Saskia’s moeder sluit de deur en loopt naar boven.
“Dat was meneer Blok, Saskia, hij vroeg… ”
“Ik ga nooit meer naar school. Dat durf ik niet!”
“Maar… ach,”  zucht moeder. “De andere kinderen waaien toch ook niet weg? Ga lekker buiten spelen.”
“Nee!”

Het is al avond, er dwarrelen sneeuwvlokken naar beneden. Ik wil best wel buiten spelen, denkt Saskia, maar ik durf het echt niet. Het is hartstikke koud. Als de wind mij meeneemt, bevries ik. Nee, dan probeer ik het volgende zomer wel.
“Saskia,” zegt moeder. “Ga je bed in, het is al laat.”
Ze stopt Saskia onder de dekens, geeft haar een zoen en doet het licht uit. “Welterusten.”

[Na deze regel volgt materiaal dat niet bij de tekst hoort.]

(** [String.prototype.indexOf] for one character: -1 when absent. *)
Definition indexOf (s : string) (c : ascii) : Z :=
  (fix go (l : list ascii) (i : Z) : Z :=
     match l with
     | [] => (-1)%Z
     | x :: t => if Ascii.eqb x c then i else go t (i + 1)%Z
     end) (list_ascii_of_string s) 0%Z.

(** [getDecimalPlaces]; the only falsy string is the empty one. *)
Definition getDecimalPlaces (value : string) : Z :=
  if String.eqb value EmptyString then 0 else
  let num := parseFloat value in
  if is_nan num then 0 else
  let str := Number_toString num in
  let decimalIndex := indexOf str "."%char in
  if Z.eqb decimalIndex (-1) then 0 else
  (Z.of_nat (String.length str) - decimalIndex - 1)%Z.

(** The number of digits right after the decimal point of a numeral. *)
Definition fraction_digits (s : string) : nat :=
  let fix after (l : list ascii) : list ascii :=
    match l with [] => [] | c :: t => if Ascii.eqb c "."%char then t else after t end in
  List.length (fst (take_digits (after (list_ascii_of_string s)))).

End Helpers.

(** ** The [PluginHost] constructor's options object *)
Module HostCtor.
Import Js.

(** An assignment [obj[k] = v] on an object: an existing key keeps its place,
    a new key goes last. *)
Fixpoint set_prop (k : string) (v : jsval) (fs : list (string * jsval)) : list (string * jsval) :=
  match fs with
  | [] => [(k, v)]
  | (k', x) :: t => if String.eqb k k' then (k', v) :: t else (k', x) :: set_prop k v t
  end.

(** [{ ...dst, ...src }]: the own enumerable properties of [src] copied in order. *)
Definition spread (dst src : list (string * jsval)) : list (string * jsval) :=
  fold_left (fun acc kv => set_prop (fst kv) (snd kv) acc) src dst.

Definition prop (o : list (string * jsval)) (k : string) : jsval :=
  match assoc k o with Some v => v | None => JUndef end.

(** The object literal of the constructor:
    [{ timeout: options.timeout ?? 30000, maxRestarts: options.maxRestarts ?? 3,
       restartDelayMs: options.restartDelayMs ?? 1000, ...options }]. *)
Definition constructor_options (options : list (string * jsval)) : list (string * jsval) :=
  spread [("timeout", nullish (prop options "timeout") (JNum 30000));
          ("maxRestarts", nullish (prop options "maxRestarts") (JNum 3));
          ("restartDelayMs", nullish (prop options "restartDelayMs") (JNum 1000))]
         options.
(** The content script over a sequence of messages of the page script. *)
Fixpoint page_messages (now : Z) (b : Bridge) (ms : list Message)
  : Bridge * list BridgeEffect :=
  match ms with
  | [] => (b, [])
  | m :: rest =>
      let '(b1, e1) := on_page_message now b m in
      let '(b2, e2) := page_messages now b1 rest in
      (b2, (e1 ++ e2)%list)
  end.

(** The messages handed to the popup, in order. *)
Fixpoint to_popup (es : list BridgeEffect) : list Message :=
  match es with
  | [] => []
  | ToPopup m :: rest => m :: to_popup rest
  | _ :: rest => to_popup rest
  end.

(** The responses given to the popup, in order. *)
Fixpoint responses (es : list BridgeEffect) : list Response :=
  match es with
  | [] => []
  | Respond r :: rest => r :: responses rest
  | _ :: rest => responses rest
  end.

Definition is_ready (m : Message) : bool :=
  match m with READY => true | _ => false end.

(** The commands a sequence of popup requests asks for. *)
Fixpoint requested (rs : list PopupRequest) : list Command :=
  match rs with
  | [] => []
  | RequestStart user :: rest => START_SCAN user :: requested rest
  | RequestCancel :: rest => CANCEL_SCAN :: requested rest
  | RequestPing :: rest => requested rest
  end.

Definition is_cancel (c : Command) : bool :=
  match c with CANCEL_SCAN => true | _ => false end.

(** Whether a string is empty or begins with the given character. *)
Definition empty_or_starts (c : ascii) (s : string) : bool :=
  match s with
  | EmptyString => true
  | String d _ => (d =? c)%char
  end.

(** The response the popup gets to a request. *)
Definition response_to (ready : bool) (r : PopupRequest) : Response :=
  match r with
  | RequestStart _ => Started
  | RequestPing => ReadyStatus ready
  | RequestCancel => CancelledStatus
  end.

(** The first page of the scan of [demo_state]. *)
Definition tea_subscribers : PageContext :=
  busy_page "https://substack.com/@tea/subscribers".

(** Ann as the scan [busy_scan] has recorded her. *)
Definition ann_recorded : Appearance :=
  {| profile := user_of_api
       {| au_id := Some 11; au_handle := Some "ann";
          au_username := None; au_name := Some "Ann";
          au_bio := None; au_photo_url := None;
          au_primaryPublication := None |};
     newsletterIds := [2; 1] |}.

(** A scan whose plan is empty, loaded on a page. *)
Definition empty_plan_scan : Machine :=
  resumed scan_with_unlisted_ids (bare_page "https://substack.com/home").

Definition home : option string := Some "https://substack.com/home".

Definition a_minute_later : Z := 1700000000000 + 60 * 1000.

Definition not_ready : Bridge :=
  {| injectedReady := false; pendingCommand := None |}.

Definition ready : Bridge :=
  {| injectedReady := true; pendingCommand := None |}.

(** A host that answers every address with a busy page. *)
Definition busy_world (n : nat) (url : string) : PageContext := busy_page url.

(** The subscribers page of Tea, on which the list endpoint reports Ann and
    a user whose handle is [constructor]. *)
Definition constructor_page : PageContext :=
  {| href := "https://substack.com/@tea/subscribers";
     fetchSubscriberList := fun _ _ =>
       Some {| subscriberLists := Some [ {| groups := Some [ {| users := Some
         [ {| au_id := Some 11; au_handle := Some "ann";
              au_username := None; au_name := Some "Ann";
              au_bio := None; au_photo_url := None;
              au_primaryPublication := None |};
           {| au_id := Some 12; au_handle := Some "constructor";
              au_username := None; au_name := Some "Con";
              au_bio := None; au_photo_url := None;
              au_primaryPublication := None |} ] |} ] |} ] |};
     nextDataElement := None;
     profileLinks := [] |}.
(** ** Appending *)

(** [newPath] wraps a node that holds the single block [B .. B + 32) in
    [j] more levels. *)
Lemma newPath_spec xs N' B j :
  B < N' <= B + 32 ->
  forall e (F : loc -> Prop) n fuel (h : heap),
    node_ok true F h xs N' e B n ->
    (e + j <= 12)%nat -> (j < fuel)%nat ->
    wp (newPath fuel (5 * Z.of_nat j) n) h
      (fun n' h' =>
         h `prefix_of` h' /\
         node_ok true (fun a => F a \/ (length h <= a)%nat) h' xs N' (e + j) B n').
Proof.
  intros HB. induction j as [|j IH]; intros e F n fuel h Hn He Hf;
    (destruct fuel as [|fuel]; [lia|]).
  - cbn [newPath]. change (5 * Z.of_nat 0 =? 0) with true. cbv iota.
    apply wp_ret. split; [done|]. rewrite Nat.add_0_r.
    eapply node_ok_footprint; [|exact Hn]. by left.
  - cbn [newPath]. rewrite level_nonzero.
    apply wp_bind_alloc. rewrite usub_level by lia.
    eapply wp_mono.
    { apply (IH (S e) (fun a => F a \/ (length h <= a)%nat)); [|lia|lia].
      exists (length h), [n]. split_and!; try done.
      - by right.
      - apply lookup_alloc_new.
      - simpl. lia.
      - intros k Hk0. pose proof (cap_ge_32 e). split.
        + intros Hlt. assert (k = 0) as -> by nia.
          exists n. split; [done|]. rewrite Z.mul_0_l, Z.add_0_r.
          eapply node_ok_heap_mono; [by apply prefix_app_r|].
          eapply node_ok_footprint; [|exact Hn]. by left.
        + intros Hge. left. assert (1 <= k) by nia.
          apply lookup_ge_None_2. simpl. lia. }
    intros n' h' [Hp Hn']. split.
    + etrans; [|exact Hp]. by apply prefix_app_r.
    + replace (e + S j)%nat with (S e + j)%nat by lia.
      eapply node_ok_footprint; [|exact Hn'].
      intros a [[?|?]|Hge] _; [by left|by right|right].
      rewrite length_app in Hge. simpl in Hge. lia.
Qed.

Lemma level_is_5 d : (5 * Z.of_nat (S d) =? shiftSize) = bool_decide (d = 0%nat).
Proof.
  unfold shiftSize. destruct d; [done|].
  rewrite bool_decide_eq_false_2 by done. apply Z.eqb_neq. lia.
Qed.
(** * jira-cli: the ADF <-> markdown transcoder of [internal/markdown]

    A shallow embedding of [marshal.go] (the forward renderer and the
    preservation-marker writer) and [unmarshal.go] (the frontmatter
    splitter, the block parser, the list/table parsers, the marker reader
    and the inline parser), followed by the properties of the transcoder.

    Go strings are byte strings: they are modelled by [string], whose
    characters are the 256 byte values.  A Go [panic] is modelled by
    [None] in the renderer; the two loops of the parser that the source
    does not bound are modelled with fuel. *)

From Stdlib Require Import Ascii String ZArith List Lia Bool Arith.
From Stdlib Require Import SpecFloat DecimalString.
From stdpp Require Import gmap strings.
Import ListNotations.

Set Warnings "-register-all".

(* stdpp freezes string append under [simpl]; the proofs below unfold it. *)
#[local] Arguments String.append !_ _ / : simpl nomatch.

Local Open Scope stdpp_scope.
Local Open Scope Z_scope.
Local Open Scope nat_scope.

(** ** The parts of Go's [strings] package the transcoder uses *)

Module strings.

Definition LF : ascii := "010"%char.
Definition CR : ascii := "013"%char.
Definition TAB : ascii := "009"%char.
Definition VT : ascii := "011"%char.
Definition FF : ascii := "012"%char.
Definition SP : ascii := " "%char.
Definition DQ : ascii := "034"%char.

Definition str (c : ascii) : string := String c EmptyString.

(** [s[n:]] and [s[:n]] *)
Fixpoint drop (n : nat) (s : string) : string :=
  match n, s with
  | O, _ => s
  | S n', String _ r => drop n' r
  | S _, EmptyString => EmptyString
  end.

Fixpoint take (n : nat) (s : string) : string :=
  match n, s with
  | S n', String c r => String c (take n' r)
  | _, _ => EmptyString
  end.

(** [s[a:b]] *)
Definition slice (s : string) (a b : nat) : string := take (b - a) (drop a s).

Fixpoint rev_onto (s acc : string) : string :=
  match s with
  | EmptyString => acc
  | String c r => rev_onto r (String c acc)
  end.

Definition rev (s : string) : string := rev_onto s EmptyString.

Definition HasPrefix (s pre : string) : bool := String.prefix pre s.

Definition HasSuffix (s suf : string) : bool :=
  String.prefix (rev suf) (rev s).

Definition TrimPrefix (s pre : string) : string :=
  if HasPrefix s pre then drop (String.length pre) s else s.

Definition TrimSuffix (s suf : string) : string :=
  if HasSuffix s suf then take (String.length s - String.length suf) s else s.

(** Cut sets: every cut set of the source is made of ASCII characters,
    for which Go's rune-wise trimming is byte-wise trimming. *)
Fixpoint mem (c : ascii) (cutset : string) : bool :=
  match cutset with
  | EmptyString => false
  | String d r => Ascii.eqb c d || mem c r
  end.

Fixpoint TrimLeft (s cutset : string) : string :=
  match s with
  | EmptyString => EmptyString
  | String c r => if mem c cutset then TrimLeft r cutset else s
  end.

Definition TrimRight (s cutset : string) : string :=
  rev (TrimLeft (rev s) cutset).

Definition Trim (s cutset : string) : string :=
  TrimLeft (TrimRight s cutset) cutset.

(** [unicode.IsSpace] on the UTF-8 encoding.  The white-space runes are
    TAB, LF, VT, FF, CR, SPACE, U+0085, U+00A0, U+1680, U+2000..U+200A,
    U+2028, U+2029, U+202F, U+205F and U+3000.  [space3 a b c] recognises
    the three-byte encodings, [space2 a b] the two-byte ones. *)
Definition asciiSpace (c : ascii) : bool :=
  let n := nat_of_ascii c in
  (n =? 9) || (n =? 10) || (n =? 11) || (n =? 12) || (n =? 13) || (n =? 32).

Definition space2 (a b : ascii) : bool :=
  (nat_of_ascii a =? 194) &&
  ((nat_of_ascii b =? 133) || (nat_of_ascii b =? 160)).

Definition space3 (a b c : ascii) : bool :=
  let x := nat_of_ascii a in
  let y := nat_of_ascii b in
  let z := nat_of_ascii c in
  ((x =? 225) && (y =? 154) && (z =? 128)) ||
  ((x =? 226) && (y =? 128) &&
     (((128 <=? z) && (z <=? 138)) || (z =? 168) || (z =? 169) || (z =? 175))) ||
  ((x =? 226) && (y =? 129) && (z =? 159)) ||
  ((x =? 227) && (y =? 128) && (z =? 128)).

(** Dropping the white-space runes at the front, for recognisers of the
    one-, two- and three-byte encodings. *)
Fixpoint trimBy (sp1 : ascii -> bool) (sp2 : ascii -> ascii -> bool)
    (sp3 : ascii -> ascii -> ascii -> bool) (s : string) : string :=
  match s with
  | EmptyString => EmptyString
  | String a r1 =>
      if sp1 a then trimBy sp1 sp2 sp3 r1
      else match r1 with
           | String b r2 =>
               if sp2 a b then trimBy sp1 sp2 sp3 r2
               else match r2 with
                    | String c r3 => if sp3 a b c then trimBy sp1 sp2 sp3 r3 else s
                    | EmptyString => s
                    end
           | EmptyString => s
           end
  end.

Saskia draait zich op haar zij en sluit de ogen. Dan hoort ze iets vreemds. Ze gaat uit bed en kijkt door een kier van de gordijnen. Er staat een dikke meneer in een rode jas bij het tuinhek. Op zijn hoofd staat een rode muts. Hij leunt voorover met zijn handen op zijn knieën en hoest verschrikkelijk. Iedere keer komen er witte wolkjes uit zijn mond. Hij komt overeind en haalt een hand door zijn lange baard. Dan kijkt hij naar boven en zwaait. Saskia doet snel het gordijn dicht. Hoe weet hij dat ik stond te kijken, denkt Saskia verschrikt. Ze kijkt voorzichtig nog eens naar buiten. De dikke man wenkt haar om naar buiten te komen.
“Dat durf ik niet,” zegt Saskia die het raam een klein stukje heeft geopend. “Dan waai ik weg.”
“Nee, ik zal ervoor zorgen dat je niet wegwaait, kom maar, Saskia.”
Huh? Hoe kent hij mijn naam? Ach, hij is best wel aardig, ik ga naar beneden. Ze opent de deur. “Wie bent u?”
De dikke man legt zijn handen op zijn buik en gaat staan lachen. “Ho Ho Ho!” Dan moet hij weer hoesten.
“Bent u verkouden?” Saskia kijkt de man eens goed aan. “Maar, bent u… nee, dat kan niet… bent u de kerstman?”
“Ho Ho Ho!”  lacht de man opnieuw.
Hij is het echt!, denkt Saskia. “Waar is dan uw slee met alle rendieren?”
“Die wachten in de parkeergarage. Heb jij misschien een pilletje voor me, ik ben nogal verkouden.”
Saskia haalt vlug een keeltablet.
Dan doet de kerstman zijn jas open en gaat op zijn knieën zitten. “Kom,” zegt hij. “Kom in mijn jas, dan knoop ik hem goed dicht zodat je niet weg kan waaien.”
Saskia gaat bovenop zijn grote voeten staan. Samen lopen ze naar de slee, in de parkeergarage.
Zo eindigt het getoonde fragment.